Table of Contents
Key Points
- Joseph Siaw Agyepong seeks partnerships in Kenya to boost sanitation and job creation through Zoomlion’s waste management model.
- Environment ministry orders technical reviews to possibly adopt Jospong’s model into national Extended Producer Responsibility programs.
- Jospong inks waste management deals in Burkina Faso, Nigeria, and The Gambia, promoting African-led environmental and economic solutions.
Ghanaian businessman Joseph Siaw Agyepong, founder and executive chairman of the Accra-based Jospong Group of Companies, is stepping up his efforts to expand across Africa. His latest stop is Kenya, where he's pursuing new partnerships aimed at tackling waste management and creating jobs.
Last week, Agyepong met with Mombasa County Governor Abdullswamad Sherrif Nassir to discuss a waste management collaboration through Zoomlion Ghana Limited, one of Jospong’s key subsidiaries. The initiative focuses on improving sanitation in Mombasa while supporting local economic growth. It builds on similar agreements Jospong has already signed this year in Burkina Faso, Nigeria, and The Gambia.
Kenya eyes Zoomlion’s sanitation model
Kenya’s Cabinet Secretary for Environment, Dr. Deborah Mlongo Barasa, has also thrown her weight behind Zoomlion’s approach. Following talks in Nairobi, she directed the National Environment Management Authority to begin technical assessments, with a view to incorporating Jospong’s solutions into Kenya’s Extended Producer Responsibility framework.
Agyepong said the group’s goal is to “turn sanitation challenges into engines of opportunity,” by investing in skills development and building systems led by Africans for African communities. Zoomlion’s model, already in use across Ghana and 11 other African countries—as well as parts of Asia—centers on recycling, composting, and job creation.

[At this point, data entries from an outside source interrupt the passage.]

(* ===== verification/Os.v ===== *)
(** * The operating system and C library services the server process uses

    Every call whose answer the program cannot predict draws it from an
    environment: the value returned by the [k]-th call of a service is
    [env_... k]. The state counts the calls and records what left the process:
    the UDP datagrams handed to [sendto] and the packets written to the TUN
    device. Theorems quantify over all environments. *)

From S2P Require Import Prelude.

(** <netinet/in.h>: struct sockaddr_in; the address and the port are in
    network byte order. *)
Record sockaddr_in := SockAddrIn { sin_family : Z; sin_port : Z; sin_addr : Z }.

#[export] Instance sockaddr_in_eq_dec : EqDecision sockaddr_in.
Proof. solve_decision. Defined.

Definition AF_INET : Z := 2.

Class Env := {
  env_time : nat → Z;             (** time(NULL), in seconds *)
  env_timeofday : nat → Z * Z;    (** gettimeofday: tv_sec, tv_usec *)
  env_rand : nat → Z;             (** rand() *)
  env_sendto : nat → bool;        (** does sendto accept the datagram? *)
  env_write : nat → bool          (** does write on the TUN device succeed? *)
}.

(** An environment in which time stands still and every call succeeds. *)
Definition quiet_env : Env := {|
  env_time := λ _, 1000;
  env_timeofday := λ _, (1000, 0);
  env_rand := λ _, 7;
  env_sendto := λ _, true;
  env_write := λ _, true
|}.

Record os := Os {
  time_calls : nat;
  timeofday_calls : nat;
  rand_calls : nat;
  sendto_calls : nat;
  write_calls : nat;
  udp_out : list (sockaddr_in * list Z);
  tun_out : list (list Z)
}.

Definition os_boot : os := Os 0 0 0 0 0 [] [].

Section os.
Context `{Env}.

Definition time : M os Z := λ o,
  Ok (env_time (time_calls o),
      Os (S (time_calls o)) (timeofday_calls o) (rand_calls o) (sendto_calls o)
         (write_calls o) (udp_out o) (tun_out o)).

Definition gettimeofday : M os (Z * Z) := λ o,
  Ok (env_timeofday (timeofday_calls o),
      Os (time_calls o) (S (timeofday_calls o)) (rand_calls o) (sendto_calls o)
         (write_calls o) (udp_out o) (tun_out o)).

Definition rand : M os Z := λ o,
  Ok (env_rand (rand_calls o),
      Os (time_calls o) (timeofday_calls o) (S (rand_calls o)) (sendto_calls o)
         (write_calls o) (udp_out o) (tun_out o)).

(** A UDP socket accepts a datagram as a whole or fails with -1. *)
Definition sendto (buf : list Z) (dest : sockaddr_in) : M os Z := λ o,
  let ok := env_sendto (sendto_calls o) in
  Ok (if ok then zlen buf else -1,
      Os (time_calls o) (timeofday_calls o) (rand_calls o) (S (sendto_calls o))
         (write_calls o) (if ok then udp_out o ++ [(dest, buf)] else udp_out o)
         (tun_out o)).

(** A TUN device takes a packet as a whole or fails with -1. *)
Definition write (buf : list Z) : M os Z := λ o,
  let ok := env_write (write_calls o) in
  Ok (if ok then zlen buf else -1,
      Os (time_calls o) (timeofday_calls o) (rand_calls o) (sendto_calls o)
         (S (write_calls o)) (udp_out o)
         (if ok then tun_out o ++ [buf] else tun_out o)).
End os.

(** recvfrom on a datagram socket with a buffer of [size] bytes: the datagram
    is cut to the buffer; the rest of the buffer keeps its old contents. *)
Definition recv_datagram (buf d : list Z) : Z * list Z :=
  let n := zlen d `min` zlen buf in
  (n, take (Z.to_nat n) d ++ drop (Z.to_nat n) buf).

Lemma recv_datagram_zlen buf d n buf' :
  recv_datagram buf d = (n, buf') → zlen buf' = zlen buf ∧ 0 ≤ n ≤ zlen buf ∧ n ≤ zlen d.
Proof.
  intros [= <- <-]. pose proof (zlen_nonneg d). pose proof (zlen_nonneg buf).
  autorewrite with zlen. lia.
Qed.

(** The buffer after a datagram was read into it: the datagram, cut to the size of
    the buffer, and behind it what the buffer held before. *)
Lemma recv_datagram_cut buf d :
  recv_datagram buf d =
  (zlen (take (length buf) d), take (length buf) d ++ drop (length (take (length buf) d)) buf).
Proof.
  unfold recv_datagram.
  assert (zlen (take (length buf) d) = zlen d `min` zlen buf) as Hz.
  { unfold zlen. rewrite length_take. lia. }
  rewrite Hz. do 2 f_equal.
  - unfold zlen. destruct (decide (length d ≤ length buf)%nat).
    + rewrite !take_ge by lia. done.
    + f_equal. lia.
  - f_equal. unfold zlen in *. lia.
Qed.

(** ** <stdlib.h>: malloc and free

    Blocks are numbered as they are allocated, so a leak is visible in the set of live
    blocks, and freeing a block that is not live is a fault. *)
Record heap := Heap { next_block : Z; blocks : list Z }.
Definition heap_boot : heap := Heap 1 [].

(** [ok]: whether there is memory. *)
Definition malloc (ok : bool) : M heap (option Z) := λ h,
  if ok then Ok (Some (next_block h), Heap (next_block h + 1) (next_block h :: blocks h))
  else Ok (None, h).
Definition free (p : Z) : M heap () := λ h,
  if decide (p ∈ blocks h) then Ok ((), Heap (next_block h) (filter (λ b, b ≠ p) (blocks h)))
  else Fault BadFree.

Definition wf_heap (h : heap) : Prop :=
  NoDup (blocks h) ∧ Forall (λ p, p < next_block h) (blocks h).

Lemma malloc_run h :
  wf_heap h → ∃ p h', malloc true h = Ok (Some p, h') ∧ wf_heap h' ∧ blocks h' = p :: blocks h.
Proof.
  intros [Hnd Hlt]. eexists _, _. split; [reflexivity|]. split; [|done]. split; cbn.
  - apply NoDup_cons. split; [|done]. intros Hin. rewrite Forall_forall in Hlt.
    specialize (Hlt _ Hin). lia.
  - apply Forall_cons. split; [lia|]. eapply Forall_impl; [exact Hlt|]. cbn. lia.
Qed.

(** Freeing the block that was allocated last. *)
Lemma free_run p bs h :
  wf_heap h → blocks h = p :: bs → ∃ h', free p h = Ok ((), h') ∧ wf_heap h' ∧ blocks h' = bs.
Proof.
  intros [Hnd Hlt] E. rewrite E in Hnd, Hlt. apply NoDup_cons in Hnd as [Hp Hnd].
  apply Forall_cons in Hlt as [_ Hlt]. unfold free. rewrite E, decide_True by left.
  assert (filter (λ b, b ≠ p) (p :: bs) = bs) as Hf.
  { rewrite filter_cons_False by auto. by apply filter_fresh. }
  rewrite Hf. eexists. by split_and!.
Qed.

(* ===== verification/ToySodium.v ===== *)
(** * A small concrete implementation of the libsodium interface

    It encrypts nothing, but it satisfies every law of [SodiumLaws], so the
    theorems that assume the laws can be evaluated on concrete inputs. *)

From S2P Require Import Prelude Crypto.

Definition toy_sum (l : list Z) : Z := foldr Z.add 0 l.
Definition toy_tag (m n k : list Z) : list Z :=
  replicate 16 (u8 (toy_sum m + toy_sum n + toy_sum k)).
Definition toy_encrypt (m n k : list Z) : option (list Z) := Some (m ++ toy_tag m n k).
Definition toy_decrypt (c n k : list Z) : option (list Z) :=
  let m := take (length c - 16)%nat c in
  if decide (drop (length c - 16)%nat c = toy_tag m n k) then Some m else None.
Definition toy_keypair (i : nat) : list Z * list Z :=
  let k := replicate 32 (1 + Z.of_nat i `mod` 255) in (k, k).
(** The all-zero public key is refused. *)
Definition toy_beforenm (pk sk : list Z) : option (list Z) :=
  if decide (zlen pk = 32 ∧ zlen sk = 32 ∧ pk ≠ replicate 32 0)
  then Some (zip_with (λ a b, u8 (a + b)) pk sk) else None.
Definition toy_kdf (n i : Z) (ctx : string) (k : list Z) : list Z :=
  take (Z.to_nat n) ((u8 <$> k) ++ replicate (Z.to_nat n) 0).

#[export] Instance toy_sodium : Sodium := {|
  sodium_init := 0;
  aead_encrypt := toy_encrypt;
  aead_decrypt := toy_decrypt;
  box_keypair := toy_keypair;
  box_beforenm := toy_beforenm;
  kdf_derive_from_key := toy_kdf;
  randombytes_buf := λ i n, replicate (Z.to_nat n) (u8 (Z.of_nat i))
|}.

Lemma toy_u8_bytes n x : bytes (replicate n (u8 x)).
Proof. apply Forall_replicate. apply Z.mod_pos_bound. lia. Qed.

Lemma toy_decrypt_len c n k m :
  toy_decrypt c n k = Some m → zlen c = zlen m + CRYPTO_MAC_SIZE.
Proof.
  unfold toy_decrypt. case_decide as Hd; intros [= <-].
  apply (f_equal length) in Hd as E. unfold toy_tag in E. rewrite length_replicate in E.
  rewrite length_drop in E. unfold zlen, CRYPTO_MAC_SIZE. rewrite length_take. lia.
Qed.

Lemma toy_key_byte i : 1 ≤ 1 + Z.of_nat i `mod` 255 ≤ 255.
Proof. pose proof (Z.mod_pos_bound (Z.of_nat i) 255). lia. Qed.

Lemma toy_key_nonzero i : (toy_keypair i).1 ≠ replicate 32 0.
Proof. pose proof (toy_key_byte i). intros E. injection E. lia. Qed.

Lemma toy_keypair_bytes i : bytes (toy_keypair i).1.
Proof. pose proof (toy_key_byte i). unfold toy_keypair. apply Forall_replicate. lia. Qed.

Lemma toy_beforenm_comm i j :
  toy_beforenm (toy_keypair i).1 (toy_keypair j).2 =
  toy_beforenm (toy_keypair j).1 (toy_keypair i).2.
Proof.
  pose proof (toy_key_nonzero i). pose proof (toy_key_nonzero j).
  unfold toy_beforenm. rewrite !decide_True by done. unfold toy_keypair. simpl.
  by rewrite (Z.add_comm (1 + Z.of_nat i `mod` 255) (1 + Z.of_nat j `mod` 255)).
Qed.

#[export] Instance toy_sodium_laws : SodiumLaws toy_sodium.
Proof.
  split; simpl.
  - intros ???? [= <-]. unfold toy_tag. zlen.
  - intros m n k ? [= <-]. unfold toy_decrypt.
    replace (length (m ++ toy_tag m n k) - 16)%nat with (length m)
      by (unfold toy_tag; rewrite length_app, length_replicate; lia).
    rewrite take_app_length, drop_app_length. by rewrite decide_True.
  - apply toy_decrypt_len.
  - intros ???? ? [= <-]. apply bytes_app. split; [done|apply toy_u8_bytes].
  - done.
  - intros i. split; apply toy_keypair_bytes.
  - apply toy_beforenm_comm.
  - unfold toy_beforenm. intros ?? s ?; simplify_option_eq. destruct_and!.
    unfold zlen in *. rewrite length_zip_with. lia.
  - intros. unfold toy_kdf. unfold zlen. rewrite length_take, length_app, length_replicate. lia.
  - intros. unfold toy_kdf, bytes. apply Forall_take, Forall_app. split.
    + apply Forall_fmap, Forall_true. intros. apply Z.mod_pos_bound. lia.
    + apply Forall_replicate. lia.
  - intros. zlen.
  - intros. apply toy_u8_bytes.
Qed.
Lemma add_key_fresh km ip k i e :
  list_find (λ e, key_active e = false) (keys km) = Some (i, e) →
  add_key km ip k =
  (0, KeyManager (<[i := KeyEntry ip k true]> (keys km)) (key_count km + 1)
                 (server_private_key km) (server_public_key km)).
Proof. intros Hf. unfold add_key. by rewrite Hf. Qed.

Lemma add_key_wf km ip k : wf_key_manager km → wf_key_manager (add_key km ip k).2.
Proof.
  unfold add_key. intros [Hl Hc]. destruct (list_find _ _) as [[i e]|] eqn:Hf; [|done].
  apply list_find_lookup in Hf as [Hi He]. split; simpl; [by rewrite length_insert|].
  pose proof (nactive_insert key_active _ _ _ (KeyEntry ip k true) Hi) as Hn.
  rewrite He in Hn. simpl in Hn. lia.
Qed.

Lemma remove_key_wf km ip : wf_key_manager km → wf_key_manager (remove_key km ip).
Proof.
  unfold remove_key. intros [Hl Hc]. destruct (list_find _ _) as [[i e]|] eqn:Hf; [|done].
  apply list_find_lookup in Hf as [Hi [He _]]. split; simpl; [by rewrite length_insert|].
  pose proof (nactive_insert key_active _ _ _
    (KeyEntry (key_vpn_ip e) (replicate 32 0) false) Hi) as Hn.
  rewrite He in Hn. simpl in Hn. lia.
Qed.

Lemma add_key_wiped km ip k : wiped km → wiped (add_key km ip k).2.
Proof.
  unfold add_key. intros Hw. destruct (list_find _ _) as [[i e]|]; [|done].
  by apply Forall_insert.
Qed.
(* ===== verification/Enclave.v ===== *)
(** * The enclave process (include/enclave.h, src/enclave/enclave_main.c)

    The enclave serves one connection of a stream socket at a time. Its state is
    the key manager, the run flag, the number of random draws so far and the two
    directions of the connection: the bytes it has not read yet and the bytes it
    has sent. *)

From S2P Require Import Prelude IpcProtocol Crypto ToySodium KeyManager.

Record enclave := Enclave {
  e_km : key_manager_t;
  enclave_running : bool;
  e_rng : nat;
  e_in : list Z;
  e_out : list Z;
  e_eof : bool           (** the peer has closed its end *)
}.

Definition set_km (km : key_manager_t) (e : enclave) : enclave :=
  Enclave km (enclave_running e) (e_rng e) (e_in e) (e_out e) (e_eof e).
Definition set_running (r : bool) (e : enclave) : enclave :=
  Enclave (e_km e) r (e_rng e) (e_in e) (e_out e) (e_eof e).
Definition set_in (i : list Z) (e : enclave) : enclave :=
  Enclave (e_km e) (enclave_running e) (e_rng e) i (e_out e) (e_eof e).
Definition set_out (o : list Z) (e : enclave) : enclave :=
  Enclave (e_km e) (enclave_running e) (e_rng e) (e_in e) o (e_eof e).

(** recv on the connection: at most [n] of the waiting bytes; an empty result is
    the end of the stream. With MSG_PEEK the bytes stay in the queue. *)
Definition recv (peek : bool) (n : Z) : M enclave (list Z) := λ e,
  let d := take (Z.to_nat n) (e_in e) in
  Ok (d, if peek then e else set_in (drop (Z.to_nat n) (e_in e)) e).
(** send on the connection. When the peer has closed it, SIGPIPE is raised, for which the
    enclave has no handler. *)
Definition send (d : list Z) : M enclave Z := λ e,
  if e_eof e then Fault SigPipe else Ok (zlen d, set_out (e_out e ++ d) e).

(** The sizes of request_buffer and of the data part of response_buffer. *)
Definition REQUEST_BUFFER : Z := sizeof_ipc_request_t + IPC_MAX_DATA_SIZE.
Definition RESPONSE_DATA : Z := IPC_MAX_DATA_SIZE.
#[export] Hint Unfold REQUEST_BUFFER RESPONSE_DATA : sizes.

(** What a command leaves in the response: status, data_len (network order) and
    the data part of the response buffer. *)
Record reply := Reply { rp_status : Z; rp_data_len : Z; rp_data : list Z }.

Section enclave.
Context `{Sodium}.

Definition draw_nonce : M enclave (list Z) := λ e,
  Ok (crypto_random_nonce (e_rng e),
      Enclave (e_km e) (enclave_running e) (S (e_rng e)) (e_in e) (e_out e) (e_eof e)).

(** case IPC_ADD_KEY *)
Definition on_add_key (vpn_ip : Z) (data rdata : list Z) : M enclave reply :=
  if decide (zlen data = sizeof_ipc_add_key_data_t) then
    km ← gets e_km;
    let '(ret, km) := add_key km vpn_ip data in
    _ ← modify (set_km km);
    mret (Reply (if decide (ret = 0) then 0 else -1) 0 rdata)
  else mret (Reply (-1) 0 rdata).

(** case IPC_REMOVE_KEY *)
Definition on_remove_key (vpn_ip : Z) (rdata : list Z) : M enclave reply :=
  km ← gets e_km;
  _ ← modify (set_km (remove_key km vpn_ip));
  mret (Reply 0 0 rdata).

(** case IPC_ENCRYPT *)
Definition on_encrypt (vpn_ip : Z) (data rdata : list Z) : M enclave reply :=
  km ← gets e_km;
  match get_key km vpn_ip with
  | None => mret (Reply (-1) 0 rdata)
  | Some key =>
      nonce ← draw_nonce;
      rdata ← lift (buf_write rdata 0 nonce);
      match crypto_encrypt data key nonce with
      | Some c =>
          rdata ← lift (buf_write rdata CRYPTO_NONCE_SIZE c);
          mret (Reply 0 (htons (u16 (CRYPTO_NONCE_SIZE + zlen data + CRYPTO_MAC_SIZE))) rdata)
      | None => mret (Reply (-1) 0 rdata)
      end
  end.

(** case IPC_DECRYPT *)
Definition on_decrypt (vpn_ip : Z) (data rdata : list Z) : M enclave reply :=
  km ← gets e_km;
  match get_key km vpn_ip with
  | None => mret (Reply (-1) 0 rdata)
  | Some key =>
      if decide (zlen data < CRYPTO_NONCE_SIZE + CRYPTO_MAC_SIZE)
      then mret (Reply (-1) 0 rdata)
      else
        let nonce := slice 0 CRYPTO_NONCE_SIZE data in
        let ciphertext_len := zlen data - CRYPTO_NONCE_SIZE in
        let ciphertext := slice CRYPTO_NONCE_SIZE ciphertext_len data in
        match crypto_decrypt ciphertext key nonce with
        | Some p =>
            rdata ← lift (buf_write rdata 0 p);
            mret (Reply 0 (htons (u16 (ciphertext_len - CRYPTO_MAC_SIZE))) rdata)
        | None => mret (Reply (-1) 0 rdata)
        end
  end.

(** case IPC_HANDSHAKE *)
Definition on_handshake (vpn_ip : Z) (data rdata : list Z) : M enclave reply :=
  if decide (zlen data = sizeof_ipc_handshake_data_t) then
    km ← gets e_km;
    rdata ← lift (buf_write rdata 0 (get_server_public_key km));
    match perform_handshake km vpn_ip data with
    | (Some session_key, km) =>
        _ ← modify (set_km km);
        rdata ← lift (buf_write rdata 32 session_key);
        mret (Reply 0 (htons sizeof_ipc_handshake_response_t) rdata)
    | (None, km) =>
        _ ← modify (set_km km);
        mret (Reply (-1) 0 rdata)
    end
  else mret (Reply (-1) 0 rdata).

(** switch (req->command) *)
Definition dispatch (command vpn_ip : Z) (data rdata : list Z) : M enclave reply :=
  if decide (command = IPC_PING) then mret (Reply 0 0 rdata)
  else if decide (command = IPC_ADD_KEY) then on_add_key vpn_ip data rdata
  else if decide (command = IPC_REMOVE_KEY) then on_remove_key vpn_ip rdata
  else if decide (command = IPC_ENCRYPT) then on_encrypt vpn_ip data rdata
  else if decide (command = IPC_DECRYPT) then on_decrypt vpn_ip data rdata
  else if decide (command = IPC_HANDSHAKE) then on_handshake vpn_ip data rdata
  else if decide (command = IPC_SHUTDOWN) then
    _ ← modify (set_running false); mret (Reply 0 0 rdata)
  else mret (Reply (-1) 0 rdata).

(** [request_buffer], [stack]: what request_buffer and the data part of
    response_buffer hold before the call. *)
Definition handle_ipc_request (request_buffer stack : list Z) : M enclave () :=
  hdr ← recv true sizeof_ipc_request_t;
  if decide (zlen hdr < sizeof_ipc_request_t) then mret ()
  else
    let data_len := ntohs (req_data_len (ipc_request_of_bytes hdr)) in
    let total_len := sizeof_ipc_request_t + data_len in
    request ← recv false total_len;
    request_buffer ← lift (buf_write request_buffer 0 request);
    if decide (zlen request = total_len) then
      let req := ipc_request_of_bytes request_buffer in
      let data := slice sizeof_ipc_request_t data_len request_buffer in
      rp ← dispatch (req_command req) (req_vpn_ip req) data stack;
      let response := IpcResponse (req_request_id req) (rp_status rp) (rp_data_len rp) in
      _ ← send (ipc_response_bytes response ++
                take (Z.to_nat (ntohs (rp_data_len rp))) (rp_data rp));
      mret ()
    else mret ().
End enclave.

(** ** The service the enclave promises

    The effect of one request on the enclave and the status and data of its
    response, without sockets, headers or buffers. *)
Section service.
Context `{Sodium}.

Ghana’s green vision goes continental
Over the past two decades, Agyepong has built Jospong into one of Ghana’s most diversified companies, with operations spanning sanitation, finance, technology, and the automotive industry. In Ghana alone, the group runs 58 waste management sites and 16 recycling and composting facilities. That experience is now being exported across Africa, with Burkina Faso the latest to tap into the model.
Earlier this year, Jospong finalized a deal with authorities in Burkina Faso to develop a full-cycle waste management system, from collection to recycling and final treatment, tailored to the country’s environmental needs. The partnership was cemented during a state visit by Ghanaian President Nana Akufo-Addo to Burkina Faso in March, underscoring the growing collaboration between the two nations.
Agyepong builds pan-African sanitation empire
The Burkina Faso deal came on the heels of a major deal in Nigeria. In Lagos, Zoomlion is working with the state government to overhaul waste disposal systems in one of Africa’s largest cities. The plan includes shutting down major dumpsites and building two Transfer Loading Stations at Olusosun and Solous III, with a focus on recycling and resource recovery.
In The Gambia, officials signed on after touring Jospong’s operations in Ghana. That agreement was described by Gambian representatives as “an African solution to an African challenge”—a phrase that has come to define Agyepong’s vision: finding practical, homegrown answers to the continent’s growing waste problem.